- WHAT IS BEING ASKED:
In the entries below, find each line with the string "mget" and copy it.

- DATASET CONTENT:
(* ===== verification/Coherence.v ===== *)
(** The caches of several file system clients over one extent server, kept
    together by the locks (lock_flush_cache in yfs_client.cc, the calls of
    dorelease in lock_client_cache.cc).

    A block is read and written by a thread that holds the lock of its number.
    dorelease(lid) flushes the block; lock_client_cache calls it right before the
    call of the server's release, with the mutex of the lock held, so it belongs
    to the step that puts this call under way.  Calls to the extent server are
    answered.  At every step the memory of a new cache entry holds something
    else; its dirty flag is never initialised, so that flushing a block that the
    client does not cache may write garbage, which is an event of the run. *)
From S2P Require Import Prelude Marshall ExtentServer ExtentCache LockServer LockCache LockProtocol.
Local Open Scope Z_scope.

Record csys := CSys { locks : lsys; caches : gmap Z (gmap Z Cache); cdisk : list Z }.

Definition csys_new (n : Z) (f : list Z) : csys := CSys (lsys_new n) ∅ f.

(** The cache of client [c] over the common disk. *)
Definition ecache_of (s : csys) (c : Z) : ecache := ECache (mget ∅ (caches s) c) (cdisk s).

Definition with_ecache (x : lsys) (s : csys) (c : Z) (e : ecache) : csys :=
  CSys x (<[c := cache_map e]> (caches s)) (disk e).

(** Calls of the server's release of [lid] by client [c] under way. *)
Definition mrel_t (c lid : Z) (t : task) : nat :=
  match t with MRel c' lid' _ => b2n (c' = c ∧ lid' = lid) | _ => 0 end.

Definition keeps (x y : lsys) : Prop :=
  ∀ c lid, (total (mrel_t c lid) (tasks y) ≤ total (mrel_t c lid) (tasks x))%nat.

Definition gives_back (x y : lsys) (c lid : Z) : Prop :=
  ∀ c' lid', total (mrel_t c' lid') (tasks y)
             = (total (mrel_t c' lid') (tasks x) + b2n (c = c' ∧ lid = lid'))%nat.

Inductive cevent :=
  | ERead (c lid : Z) (b : list Z)
  | EWrite (c lid : Z) (b : list Z)
  | EGarbage (c lid : Z) (b : list Z). (* a flush of what new memory held *)

(** lock_flush_cache::dorelease *)
Definition dorelease (g : garbage) (lid : Z) (e : ecache) : res (Z * ecache) := cache_flush g Answered BSIZE lid e.

(** The flush of a block that client [c] does not cache. *)
Definition flushed_garbage (g : garbage) (s : csys) (c lid : Z) : list cevent :=
  match mget ∅ (caches s) c !! lid with
  | Some _ => []
  | None => if g_dirty g then [EGarbage c lid (g_data g)] else []
  end.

- ANSWER FOR THIS EXERCISE:
Definition ecache_of (s : csys) (c : Z) : ecache := ECache (mget ∅ (caches s) c) (cdisk s).
  match mget ∅ (caches s) c !! lid with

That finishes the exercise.